Records for this task:
****************

(* ===== verification/TxLog.v ===== *)
(** The log keeps the promises of Tx.v.

    [log_rep] relates a log with [k] operations under way to the abstract transaction: the header in
    memory lists exactly the pinned blocks. *)

From Stdlib Require Import ZArith Lia.
From stdpp Require Import base tactics option gmap sets strings numbers list.
From S2P Require Import Prelude Layout Bytes Crash Bio Cache FsFormat Log LogFacts Tx.
Open Scope Z_scope.

(** The cache without the buffers in use: what [commit] will find. *)
Definition unheld (c : cache) : cache := mkC (dsk c) (view c) ∅ (pinned c) ∅.

Section txlog.
Context {B : Type} {BO : BlockOps B} {BL : BlockLaws B}.

(** The header lists the blocks of the transaction. *)
Lemma txn_listed l c bns : txn l c bns -> take (Z.to_nat (lh_n l)) (lh_block l) = bns.
Proof.
  intros T. apply list_eq. intros i. rewrite (t_n _ _ _ T), Nat2Z.id.
  destruct (bns !! i) as [bn|] eqn:E.
  - rewrite lookup_take_lt by (by eapply lookup_lt_Some). rewrite <- zlookup_nat. by apply (t_blocks _ _ _ T).
  - apply lookup_take_ge. by apply lookup_ge_None_1.
Qed.

Lemma txn_size l c bns : txn l c bns -> Z.of_nat (base.size (pinned c)) = lh_n l.
Proof.
  intros T. rewrite (t_pinned _ _ _ T), size_list_to_set by apply (t_nodup _ _ _ T). symmetry. apply (t_n _ _ _ T).
Qed.

(** A block joins the transaction: at the place it has, or at the end. *)
Definition logged_at (bns : list Z) (bn : Z) : nat := default (length bns) (find_index (fun x => u32 x =? bn) bns).
Definition join (bns : list Z) (bn : Z) : list Z := if decide (bn ∈ bns) then bns else bns ++ [bn].

Lemma logged_at_spec bns bn :
  (forall x, x ∈ bns -> u32 x = x) ->
  if decide (bn ∈ bns) then bns !! logged_at bns bn = Some bn else logged_at bns bn = length bns.
Proof.
  intros Hx. unfold logged_at. destruct (find_index _ bns) as [k|] eqn:E; simpl.
  - apply find_index_Some in E as [(x & Hk & Hb) _]. apply Z.eqb_eq in Hb.
    assert (x ∈ bns) as Hin by (by eapply list_elem_of_lookup_2). rewrite (Hx x Hin) in Hb. subst x.
    by rewrite decide_True.
  - rewrite decide_False; [done|]. intros (k & Hk)%list_elem_of_lookup. rewrite find_index_None in E.
    specialize (E k bn Hk). cbn in E. apply Z.eqb_neq in E. apply E, Hx. by eapply list_elem_of_lookup_2.
Qed.

Lemma txn_join l c bns bn i :
  i = logged_at bns bn ->
  txn l c bns -> ~ (start l <= bn < start l + lsize l) -> bn <> 1 -> 0 <= bn < Z.of_nat (length (dsk c)) ->
  lh_n l < lsize l - 1 -> lh_n l < LOGSIZE - 1 ->
  (i < Z.to_nat LOGSIZE)%nat /\
  txn (mkLog (start l) (lsize l) (outstanding l) (committing l) (ldev l)
         (if Z.of_nat i =? lh_n l then lh_n l + 1 else lh_n l) (zinsert (Z.of_nat i) bn (lh_block l)))
    (c_pin bn c) (join bns bn).
Proof.
  intros Ei T Hout H1 Hr Hn1 Hn2. pose proof (t_n _ _ _ T) as Hn. change LOGSIZE with 30 in *.
  pose proof (t_len _ _ _ T) as Hlen. change LOGSIZE with 30 in Hlen.
  assert (forall x, x ∈ bns -> u32 x = x) as Hu.
  { intros x (Hx & _)%(t_home _ _ _ T). pose proof (t_end _ _ _ T). apply u32_small. lia. }
  pose proof (logged_at_spec bns bn Hu) as Hi. rewrite <- Ei in Hi. unfold join.
  destruct (decide (bn ∈ bns)) as [Hin|Hnin].
  - pose proof (lookup_lt_Some _ _ _ Hi) as Hlt. split; [lia|].
    destruct (Z.eqb_spec (Z.of_nat i) (lh_n l)); [lia|].
    rewrite zinsert_nat, list_insert_id by (rewrite <- zlookup_nat; by apply (t_blocks _ _ _ T)).
    destruct T as [t_quiet t_dev t_n t_blocks t_len t_nodup t_pinned t_home t_sb t_start t_room t_end t_hdr]. split; cbn [ldev lh_n lh_block start lsize c_pin dsk pinned]; try done.
    + destruct t_quiet as [? E]. split; [done|]. cbn [touched c_pin]. rewrite E. set_solver.
    + rewrite t_pinned. set_solver.
  - rewrite Hi. split; [lia|]. rewrite <- Hn, Z.eqb_refl.
    destruct T as [t_quiet t_dev t_n t_blocks t_len t_nodup t_pinned t_home t_sb t_start t_room t_end t_hdr]. split; cbn [ldev lh_n lh_block start lsize c_pin dsk pinned]; try done.
    + destruct t_quiet as [? E]. split; [done|]. cbn [touched c_pin]. rewrite E. set_solver.
    + rewrite length_app. simpl. lia.
    + intros j x [Hx|[Hge Hx]]%lookup_app_Some.
      * rewrite zlookup_zinsert_ne; [by apply t_blocks|]. apply lookup_lt_Some in Hx. lia.
      * destruct (j - length bns)%nat eqn:Ej; [|done]. injection Hx as <-.
        replace (Z.of_nat j) with (lh_n l) by lia. apply zlookup_zinsert_eq. rewrite Hlen. lia.
    + by rewrite length_zinsert.
    + apply NoDup_app. split; [done|]. split; [|apply NoDup_singleton]. intros x Hx ->%list_elem_of_singleton. done.
    + rewrite t_pinned, list_to_set_app_L. set_solver.
    + intros x [Hx| ->%list_elem_of_singleton]%elem_of_app; [by apply t_home|done].
    + change NBUF with 30. lia.
Qed.

(** The number of operations under way. *)
Context (k : Z) (Hk : 1 <= k).

Record log_rep (lo n : Z) (t : lstate B) (c : cache) : Prop := {
  lr_crep : crep (lb t) c;
  lr_area : start (lg t) = lo /\ lsize (lg t) = n;
  lr_open : outstanding (lg t) = k /\ committing (lg t) = 0;
  lr_txn : exists bns, txn (lg t) (unheld c) bns
}.

(** Operations on buffers leave the log alone. *)
Lemma log_rep_cache lo n l b c b' c' :
  log_rep lo n (mkL l b) c -> crep b' c' -> dsk c' = dsk c -> pinned c' = pinned c ->
  log_rep lo n (mkL l b') c'.
Proof.
  intros [_ Ha Ho (bns & T)] R' Ed Ep. split; [done|done|done|]. exists bns.
  destruct T. split; unfold unheld in *; cbn [dsk pinned held touched] in *; rewrite ?Ed, ?Ep; done.
Qed.

(** A call into the cache that changes neither the disk nor the pinned blocks. *)
Lemma log_zoom {A} (P : list block -> Prop) lo n t c (m : M B A) (R : A -> B -> Prop) (f : A -> cache) (X : A -> Prop) :
  log_rep lo n t c -> chl (fun b => P (diskof b)) (m (lb t)) R ->
  (forall a b', R a b' -> X a /\ crep b' (f a)) -> (forall a, dsk (f a) = dsk c /\ pinned (f a) = pinned c) ->
  chl (fun t => P (diskof (lb t))) (zoom m t) (fun a t' => X a /\ log_rep lo n t' (f a)).
Proof.
  intros L Hm HR Hf. destruct t as [l b]. eapply chl_conseq; [by apply chl_lb|].
  intros a s' (b' & -> & [HX HC]%HR). split; [done|]. by eapply log_rep_cache; [..|apply Hf|apply Hf].
Qed.

Lemma log_write_spec (P : list block -> Prop) lo n t c i bn :
  log_rep lo n t c -> P (dsk c) -> held c !! i = Some bn -> ~ (lo <= bn < lo + n) -> bn <> 1 ->
  0 <= bn < Z.of_nat (length (dsk c)) ->
  Z.of_nat (base.size (pinned c)) < Z.min (n - 1) (LOGSIZE - 1) ->
  chl (fun t => P (diskof (lb t))) (Log.log_write i t) (fun _ t' => log_rep lo n t' (c_pin bn c)).
Proof.
  intros [R [<- <-] [Ho Hc] (bns & T)] HP Hi Hout H1 Hr Hsz. destruct t as [l b]. cbn [lg lb] in *.
  pose proof (txn_size _ _ _ T) as Hs. cbn [unheld pinned] in Hs.
  destruct (txn_join l (unheld c) bns bn _ eq_refl T Hout H1 Hr) as [Hat T']; [lia|lia|].
  pose proof (t_end _ _ _ T) as He. cbn [unheld dsk] in He.
  assert (P (diskof b)) as HPb by (by rewrite (crep_disk _ _ R)).
  unfold Log.log_write, lh_set, upd_log. do 2 cstep. cbn [lg].
  destruct (Z.leb_spec LOGSIZE (lh_n l)); [lia|]. destruct (Z.leb_spec (lsize l - 1) (lh_n l)); [lia|]. cbn [orb].
  destruct (Z.ltb_spec (outstanding l) 1); [lia|]. do 2 cstep. do 2 cstep. cbn [lg].
  eapply chl_lb_seq; [by apply (bblockno_law P _ _ i bn R)|]. intros r b' [-> ->].
  rewrite (txn_listed _ _ _ T).
  set (kz := match find_index _ bns with Some k => Z.of_nat k | None => lh_n l end).
  assert (kz = Z.of_nat (logged_at bns bn)) as Ek.
  { unfold kz, logged_at. rewrite (t_n _ _ _ T). by destruct (find_index _ bns). }
  rewrite Ek. clear kz Ek. rewrite s32_small by lia. do 3 cstep. cbn [lg].
  rewrite bool_decide_true by (rewrite (t_len _ _ _ T); change LOGSIZE with 30 in *; lia).
  cstep. cbn [lg lb set_lh_block]. do 2 cstep. cbn [lh_n].
  set (l1 := set_lh_block _ l). set (l2 := mkLog _ _ _ _ _ _ _) in T'.
  assert (forall Q, chl (fun t => P (diskof (lb t))) ((zoom (bpin i) ;; release LK_log) (mkL l2 b)) Q ->
    if Z.of_nat (logged_at bns bn) =? lh_n l
    then chl (fun t => P (diskof (lb t))) (modify (fun s : lstate B => mkL (set_lh_n (lh_n (lg s) + 1) (lg s)) (lb s)) (mkL l1 b))
      (fun _ s => chl (fun t => P (diskof (lb t))) ((zoom (bpin i) ;; release LK_log) s) Q)
    else chl (fun t => P (diskof (lb t))) ((zoom (bpin i) ;; release LK_log) (mkL l1 b)) Q) as Hbranch.
  { intros Q HQ. unfold l2 in HQ. destruct (Z.of_nat (logged_at bns bn) =? lh_n l); [by cstep|done]. }
  apply Hbranch. clear Hbranch. eapply chl_lb_seq; [by apply (bpin_law P _ _ i bn R)|]. intros [] b2 R2.
  cstep; [cbn [lb]; by rewrite (crep_disk _ _ R2)|]. split; [done..|].
  exists (join bns bn). replace (unheld (c_pin bn c)) with (c_pin bn (unheld c)); [done|].
  unfold unheld, c_pin; cbn [dsk view held pinned touched]. f_equal. set_solver.
Qed.

Definition log_tx_laws : TxLaws (lstate B).
Proof.
  refine {| tdisk t := diskof (lb t); trep := log_rep |}.
  - intros lo n t c [R _ _ (bns & T)]. destruct (crep_sizes _ _ R). rewrite (crep_disk _ _ R).
    pose proof (t_end _ _ _ T) as He. cbn [unheld dsk] in He. repeat split; try done. lia.
  - intros P lo n t c bn L HP Hr Hh Hcap.
    apply (log_zoom P lo n t c _ _ (fun i => c_hold i bn c) (fun i => held c !! i = None) L (bread_law P _ _ bn (lr_crep _ _ _ _ L) HP Hr Hh Hcap)); done.
  - intros P lo n t c i bn d L Hi Hd. destruct t as [l b].
    eapply chl_conseq; [apply chl_lb, (bdata_law P _ _ i bn d (lr_crep _ _ _ _ L) Hi Hd)|].
    by intros r s' (b' & -> & -> & ->).
  - intros P lo n t c i bn d L Hi Hd.
    eapply chl_conseq; [apply (log_zoom P lo n t c _ _ (fun _ => c_put bn d c) (fun _ => True) L
      (bset_law P _ _ i bn d (lr_crep _ _ _ _ L) Hi Hd)); done|]. by intros r s' [_ ?].
  - intros. by apply log_write_spec.
  - intros P lo n t c i bn L Hi Ht HP.
    eapply chl_conseq; [apply (log_zoom P lo n t c _ _ (fun _ => c_drop i c) (fun _ => True) L
      (brelse_law P _ _ i bn (lr_crep _ _ _ _ L) Hi Ht HP)); done|]. by intros r s' [_ ?].
Defined.
End txlog.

****************

What you will do: Find where the line with "(if Z.of_nat i" sits in the material above, then copy exactly from it through the line with "replace (Z.of_nat j)". Add no other line.

Solution for this task:
         (if Z.of_nat i =? lh_n l then lh_n l + 1 else lh_n l) (zinsert (Z.of_nat i) bn (lh_block l)))
    (c_pin bn c) (join bns bn).
Proof.
  intros Ei T Hout H1 Hr Hn1 Hn2. pose proof (t_n _ _ _ T) as Hn. change LOGSIZE with 30 in *.
  pose proof (t_len _ _ _ T) as Hlen. change LOGSIZE with 30 in Hlen.
  assert (forall x, x ∈ bns -> u32 x = x) as Hu.
  { intros x (Hx & _)%(t_home _ _ _ T). pose proof (t_end _ _ _ T). apply u32_small. lia. }
  pose proof (logged_at_spec bns bn Hu) as Hi. rewrite <- Ei in Hi. unfold join.
  destruct (decide (bn ∈ bns)) as [Hin|Hnin].
  - pose proof (lookup_lt_Some _ _ _ Hi) as Hlt. split; [lia|].
    destruct (Z.eqb_spec (Z.of_nat i) (lh_n l)); [lia|].
    rewrite zinsert_nat, list_insert_id by (rewrite <- zlookup_nat; by apply (t_blocks _ _ _ T)).
    destruct T as [t_quiet t_dev t_n t_blocks t_len t_nodup t_pinned t_home t_sb t_start t_room t_end t_hdr]. split; cbn [ldev lh_n lh_block start lsize c_pin dsk pinned]; try done.
    + destruct t_quiet as [? E]. split; [done|]. cbn [touched c_pin]. rewrite E. set_solver.
    + rewrite t_pinned. set_solver.
  - rewrite Hi. split; [lia|]. rewrite <- Hn, Z.eqb_refl.
    destruct T as [t_quiet t_dev t_n t_blocks t_len t_nodup t_pinned t_home t_sb t_start t_room t_end t_hdr]. split; cbn [ldev lh_n lh_block start lsize c_pin dsk pinned]; try done.
    + destruct t_quiet as [? E]. split; [done|]. cbn [touched c_pin]. rewrite E. set_solver.
    + rewrite length_app. simpl. lia.
    + intros j x [Hx|[Hge Hx]]%lookup_app_Some.
      * rewrite zlookup_zinsert_ne; [by apply t_blocks|]. apply lookup_lt_Some in Hx. lia.
      * destruct (j - length bns)%nat eqn:Ej; [|done]. injection Hx as <-.
        replace (Z.of_nat j) with (lh_n l) by lia. apply zlookup_zinsert_eq. rewrite Hlen. lia.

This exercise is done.